(Stored data)
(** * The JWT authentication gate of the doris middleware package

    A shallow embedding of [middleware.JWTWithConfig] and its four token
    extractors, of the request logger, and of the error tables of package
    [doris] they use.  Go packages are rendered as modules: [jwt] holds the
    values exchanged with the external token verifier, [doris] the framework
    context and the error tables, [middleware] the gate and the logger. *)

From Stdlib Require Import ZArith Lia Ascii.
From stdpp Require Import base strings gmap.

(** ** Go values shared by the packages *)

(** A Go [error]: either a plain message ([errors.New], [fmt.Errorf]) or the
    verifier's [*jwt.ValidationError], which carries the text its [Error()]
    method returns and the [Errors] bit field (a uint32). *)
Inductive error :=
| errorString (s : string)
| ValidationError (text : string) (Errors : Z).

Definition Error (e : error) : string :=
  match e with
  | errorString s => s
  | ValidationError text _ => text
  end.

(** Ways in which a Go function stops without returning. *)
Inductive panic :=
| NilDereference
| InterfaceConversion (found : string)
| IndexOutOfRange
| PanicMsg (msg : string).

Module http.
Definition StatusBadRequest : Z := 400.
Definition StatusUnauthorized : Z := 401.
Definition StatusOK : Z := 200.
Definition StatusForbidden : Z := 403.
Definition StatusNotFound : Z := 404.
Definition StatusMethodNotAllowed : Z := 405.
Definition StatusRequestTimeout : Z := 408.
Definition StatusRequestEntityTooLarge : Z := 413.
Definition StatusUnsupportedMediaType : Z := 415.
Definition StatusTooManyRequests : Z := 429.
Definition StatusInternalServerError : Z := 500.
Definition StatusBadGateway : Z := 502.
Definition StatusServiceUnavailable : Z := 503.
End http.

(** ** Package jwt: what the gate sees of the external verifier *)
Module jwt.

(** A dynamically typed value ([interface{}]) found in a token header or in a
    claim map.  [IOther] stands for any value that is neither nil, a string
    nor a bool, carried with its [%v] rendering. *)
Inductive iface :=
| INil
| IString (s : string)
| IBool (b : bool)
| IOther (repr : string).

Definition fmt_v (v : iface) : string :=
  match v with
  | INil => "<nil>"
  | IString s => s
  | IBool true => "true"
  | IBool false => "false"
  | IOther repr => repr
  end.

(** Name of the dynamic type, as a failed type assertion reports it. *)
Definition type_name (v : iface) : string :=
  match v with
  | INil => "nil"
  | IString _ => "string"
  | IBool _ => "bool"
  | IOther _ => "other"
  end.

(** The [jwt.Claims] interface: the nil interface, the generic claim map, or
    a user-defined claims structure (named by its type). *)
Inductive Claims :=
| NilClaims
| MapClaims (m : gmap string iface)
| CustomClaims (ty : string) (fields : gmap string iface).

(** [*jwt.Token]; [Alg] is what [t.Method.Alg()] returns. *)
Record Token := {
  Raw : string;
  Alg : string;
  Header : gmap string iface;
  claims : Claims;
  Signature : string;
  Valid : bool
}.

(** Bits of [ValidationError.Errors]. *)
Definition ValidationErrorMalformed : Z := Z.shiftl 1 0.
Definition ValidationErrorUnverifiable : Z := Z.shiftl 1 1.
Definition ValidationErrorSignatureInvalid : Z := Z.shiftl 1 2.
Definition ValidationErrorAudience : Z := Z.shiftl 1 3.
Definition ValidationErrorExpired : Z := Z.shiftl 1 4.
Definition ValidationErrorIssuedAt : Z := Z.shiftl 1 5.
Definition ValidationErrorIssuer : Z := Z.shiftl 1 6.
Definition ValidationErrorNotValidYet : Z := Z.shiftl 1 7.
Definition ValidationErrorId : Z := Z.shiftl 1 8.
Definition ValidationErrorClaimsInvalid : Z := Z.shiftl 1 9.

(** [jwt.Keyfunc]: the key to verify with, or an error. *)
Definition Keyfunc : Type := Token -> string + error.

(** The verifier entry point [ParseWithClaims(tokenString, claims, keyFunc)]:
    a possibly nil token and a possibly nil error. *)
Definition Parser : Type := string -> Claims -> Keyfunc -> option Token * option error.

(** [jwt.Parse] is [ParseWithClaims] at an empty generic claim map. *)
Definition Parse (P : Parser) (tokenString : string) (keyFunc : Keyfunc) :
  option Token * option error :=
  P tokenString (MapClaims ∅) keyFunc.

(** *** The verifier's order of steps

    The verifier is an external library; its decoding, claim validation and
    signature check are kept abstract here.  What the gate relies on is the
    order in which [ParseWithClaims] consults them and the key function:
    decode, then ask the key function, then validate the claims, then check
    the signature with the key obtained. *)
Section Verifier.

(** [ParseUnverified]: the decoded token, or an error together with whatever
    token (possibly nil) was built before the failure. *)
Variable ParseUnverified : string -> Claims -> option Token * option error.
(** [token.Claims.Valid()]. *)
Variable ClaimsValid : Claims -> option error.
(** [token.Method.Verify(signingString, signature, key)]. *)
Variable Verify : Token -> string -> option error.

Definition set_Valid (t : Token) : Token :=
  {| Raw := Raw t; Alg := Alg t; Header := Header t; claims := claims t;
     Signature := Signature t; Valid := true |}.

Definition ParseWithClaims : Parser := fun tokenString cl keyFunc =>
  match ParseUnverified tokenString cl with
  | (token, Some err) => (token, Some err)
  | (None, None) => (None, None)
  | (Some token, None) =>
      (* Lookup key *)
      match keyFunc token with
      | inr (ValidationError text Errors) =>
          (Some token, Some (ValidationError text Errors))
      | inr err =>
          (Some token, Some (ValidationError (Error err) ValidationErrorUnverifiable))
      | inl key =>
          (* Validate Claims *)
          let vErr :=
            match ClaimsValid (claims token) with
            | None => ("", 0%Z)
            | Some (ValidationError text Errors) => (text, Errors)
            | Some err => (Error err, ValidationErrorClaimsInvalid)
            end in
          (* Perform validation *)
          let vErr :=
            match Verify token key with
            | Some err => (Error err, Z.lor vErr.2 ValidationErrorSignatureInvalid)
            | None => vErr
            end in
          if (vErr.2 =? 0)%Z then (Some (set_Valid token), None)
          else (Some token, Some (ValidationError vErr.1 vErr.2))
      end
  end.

**AIM OF THE EXERCISE:**
Up to and including the line that contains "(** ** Go values shared by the packages *)", output the records above exactly, beginning with their first line.

**SOLUTION TO THIS PROBLEM:**
(** * The JWT authentication gate of the doris middleware package

    A shallow embedding of [middleware.JWTWithConfig] and its four token
    extractors, of the request logger, and of the error tables of package
    [doris] they use.  Go packages are rendered as modules: [jwt] holds the
    values exchanged with the external token verifier, [doris] the framework
    context and the error tables, [middleware] the gate and the logger. *)

From Stdlib Require Import ZArith Lia Ascii.
From stdpp Require Import base strings gmap.

(** ** Go values shared by the packages *)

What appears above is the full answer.